Start of Source material

(* ===== verification/VfsOps.v ===== *)
(** * Opening and changing by path

    What [open], [create], [mkdir], [unlink], [rmdir] and [rename] do to the tree
    of the file system, to the cache and to the references, with one file system
    mounted at "/". *)

From Stdlib Require Import ZArith Lia.
From stdpp Require Import base tactics gmap numbers list sorting.
From S2P Require Import Prelude.
From S2P Require Import Memory.
From S2P Require Import Slices.
From S2P Require Import KErrno.
From S2P Require Import Dentry.
From S2P Require Import DentryFacts.
From S2P Require Import DentryTree.
From S2P Require Import DentryOps.
From S2P Require Import DentryPaths.
From S2P Require Import DentryProps.
From S2P Require Import KPath.
From S2P Require Import KPathFacts.
From S2P Require Import Resolve.
From S2P Require Import ResolveProps.
From S2P Require Import Vfs.
From S2P Require Import VfsFacts.

(** ** The text of a path *)

Lemma text_sub segs : Forall name_ok segs -> skip_slash (drop 1 (path_text segs)) = drop 1 (slashed segs).
Proof.
  intros Hs. destruct segs as [|s segs]; [done|]. change (drop 1 (path_text (s :: segs))) with (s ++ slashed segs). change (drop 1 (slashed (s :: segs))) with (s ++ slashed segs). apply Forall_cons in Hs as [(((Hne & Hsl) & _) & _) _].
  destruct s as [|b s]; [done|]. cbn [app skip_slash]. rewrite (proj2 (Z.eqb_neq _ _)); [done|]. intros ->. apply Hsl. set_solver.
Qed.

Lemma names_sub segs : Forall name_ok segs -> names (drop 1 (slashed segs)) = segs.
Proof.
  intros Hs. destruct segs as [|s segs]; [done|]. change (drop 1 (slashed (s :: segs))) with (s ++ slashed segs). rewrite <- names_slash. change (SLASH :: s ++ slashed segs) with (slashed (s :: segs)). by apply names_slashed, names_plain_all.
Qed.

Lemma text_length segs : Forall name_ok segs -> 1 <= zlen (path_text segs) /\ zlen segs <= zlen (path_text segs).
Proof.
  intros Hs. destruct segs as [|s segs]; [cbn; lia|]. change (path_text (s :: segs)) with (slashed (s :: segs)). assert (zlen (s :: segs) <= zlen (slashed (s :: segs))) by (clear; generalize (s :: segs); intros l; induction l as [|x l IH]; cbn [slashed length]; [lia|rewrite length_app; lia]). cbn [length] in *. lia.
Qed.

Lemma root_covers segs : covers ROOT (path_text segs) = true.
Proof. destruct segs as [|s segs]; [done|]. unfold covers. cbn. by destruct (s ++ slashed segs). Qed.

Lemma vfs_split_run {F} segs (v : vfs F) :
  Forall name_ok segs -> (length segs <= 16)%nat -> rows_ok 32 16 (components v) [] ->
  exists c, (count ← on_components (split_path (drop 1 (slashed segs)) 16); on_components (row_strs count)) v = Done segs (set_components c v) /\ rows_ok 32 16 c [].
Proof.
  intros Hs Hl Hok. assert (0 ∉ drop 1 (slashed segs)) as Hz. { pose proof (text_zero segs Hs) as Hz. destruct segs as [|s segs]; [set_solver|]. change (path_text (s :: segs)) with (SLASH :: drop 1 (slashed (s :: segs))) in Hz. set_solver. }
  destruct (split_path_ok _ 16 _ [] Hz Hok) as (c & E & Hok'). rewrite names_sub, split_ref_all in E, Hok' by (done || (eapply Forall_impl; [exact Hs|]; intros nm (? & ? & _); done)). exists c. change (Z.of_nat 16) with 16 in E. rewrite bind_run. unfold on_components, zoom. rewrite E. cbn [components set_components].
  rewrite (row_strs_ok _ _ _ _ _ Hok'), take_ge by lia. split; [done|]. apply (rows_prefix _ _ _ _ 0) in Hok'. by rewrite take_0 in Hok'.
Qed.

Section ops.
Context {F : Type} `{FSLaws F} (N : Z) (channel_room : gset Z -> bool) (rt : Z).
Hypothesis (HN : 0 <= N <= UINT64_MAX).
(** The cache has room for the names of a path. *)
Hypothesis (Hbig : 255 <= N).
(** The root of the file system is permanent. *)
Hypothesis (Hrt : ino rt = top) (Hrf : supports OpFind rt = true) (Hrk : kept rt = true).

Record vfs_ok (v : vfs F) (ext : Z -> Z) : Prop := {
  vo_cache : cached_tree N v ext;
  vo_mounts : mounts v = [(ROOT, rt)];
  vo_rows : rows_ok 32 16 (components v) [];
  vo_tree : tree_ok (fs v);
  vo_root : 0 < ext rt
}.

(** Paths that fit into the buffers of the system calls and of [open]. *)
Definition good_path (segs : list (list Z)) : Prop := Forall name_ok segs /\ (length segs <= 16)%nat /\ zlen (path_text segs) <= 255.

(** Bounds the references that an [open] takes. *)
Definition open_cost (segs : list (list Z)) : Z := 3 * zlen (path_text segs) + 1.

(** Counts of permanent nodes are free. *)
Lemma keep_more v ext : cached_tree N v ext -> 0 < ext rt -> ext rt <= UINT64_MAX - N - 1 -> cached_tree N v (more 1 rt ext).
Proof.
  intros (f & l & fl & [Hok Hh] & Hs) Hp Hb. exists f, l, fl. split; [|done]. split; [done|]. intros x. specialize (Hh x). unfold refs in *. rewrite more_one. unfold one. case_bool_decide as Hx; [injection Hx as <-|by rewrite Z.add_0_r].
  pose proof (occ_nonneg rt (pnodes f)) as Ho. rewrite pnodes_length in Ho. pose proof (ok_length _ _ _ _ _ Hok). split; [lia|]. intros _. destruct Hh as [_ (r & Hr & _)]; [lia|]. exists r. split; [done|congruence].
Qed.

Lemma best_root segs v : mounts v = [(ROOT, rt)] -> best_mount (path_text segs) (mounts (F := F) v) = Some (ROOT, rt).
Proof. intros ->. unfold best_mount. cbn [foldl fst]. by rewrite root_covers. Qed.

Lemma lookup_text segs v ext f l fl :
  good_path segs -> stands_for N kept (cache v) f l fl ext -> sound f (fs v) -> (forall x, 0 <= ext x <= UINT64_MAX - N - 1 - zlen (path_text segs)) ->
  exists c' ext', lookup N (path_text segs) (cache v) = Done (fnode segs f) c' /\ stands_for N kept c' f (touch (fids segs f) l) fl ext' /\ (forall x, ext x + one (fnode segs f) x <= ext' x <= ext x + zlen (path_text segs)).
Proof.
  intros (Hs & _) [Hok Hh] Hsd He. pose proof (dentry_lookup_ok N kept HN (path_text segs) (cache v) f l fl ext Hok Hh He) as Hl. unfold looked_up in Hl. rewrite path_names_text in Hl by done. destruct Hl as (c' & ext' & E & Hok' & Hh' & B & _).
  exists c', ext'. split; [done|]. split; [by split|done].
Qed.

Lemma insert_text segs n v ext :
  good_path segs -> cached_at N rt v ext segs n -> reach (fs v) segs = Some (ino n) -> supports OpFind n = true -> 0 < ext n -> (forall x, 0 <= ext x <= UINT64_MAX - N - 1 - zlen (path_text segs)) ->
  exists c' ext', insert N kept (path_text segs) n (cache v) = Done tt c' /\ cached_at N rt (set_cache c' v) ext' segs n /\ forall x, ext x <= ext' x <= ext x + zlen segs.
Proof.
  intros (Hs & _ & HlN) (f & l & fl & [Hok Hh] & Hsd & Hat) Hr Hf Hn He. pose proof (insert_ok N kept HN (path_text segs) n (cache v) f l fl ext Hok Hh He Hn ltac:(lia)) as Hi.
  destruct segs as [|nm ws _] using rev_ind.
  - cbn in Hi. destruct Hi as (c' & f' & l' & fl' & E & Hok' & Hh' & ->). exists c'. eexists. split; [exact E|]. split; [exists f, l', fl'; split; [by split|done]|]. intros x. unfold taken. cbn. lia.
  - rewrite insert_names_text in Hi by done. destruct Hi as (c' & f' & l' & fl' & E & Hok' & Hh' & Heff). exists c', (taken (fnds ws f) ext). split; [done|]. split; [exists f', l', fl'; split; [by split|]|].
    + cbn in Heff. destruct (cached ws f); [|by subst f']. destruct Heff as (gone & Hins & _). split; [by eapply sound_inserted|]. destruct Hins as [d Hins]. apply (at_node_some rt ws nm f' d). by rewrite Hins, decide_True.
    + intros x. pose proof (occ_room (fnds ws f) x ext). pose proof (fnds_length ws f). rewrite length_app. cbn [length]. lia.
Qed.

End of Source material

**Brief**
Repeat the data word for word, starting at its first line and stopping after the line that contains "From S2P Require Import Dentry.".

**Response below**
(* ===== verification/VfsOps.v ===== *)
(** * Opening and changing by path

    What [open], [create], [mkdir], [unlink], [rmdir] and [rename] do to the tree
    of the file system, to the cache and to the references, with one file system
    mounted at "/". *)

From Stdlib Require Import ZArith Lia.
From stdpp Require Import base tactics gmap numbers list sorting.
From S2P Require Import Prelude.
From S2P Require Import Memory.
From S2P Require Import Slices.
From S2P Require Import KErrno.
From S2P Require Import Dentry.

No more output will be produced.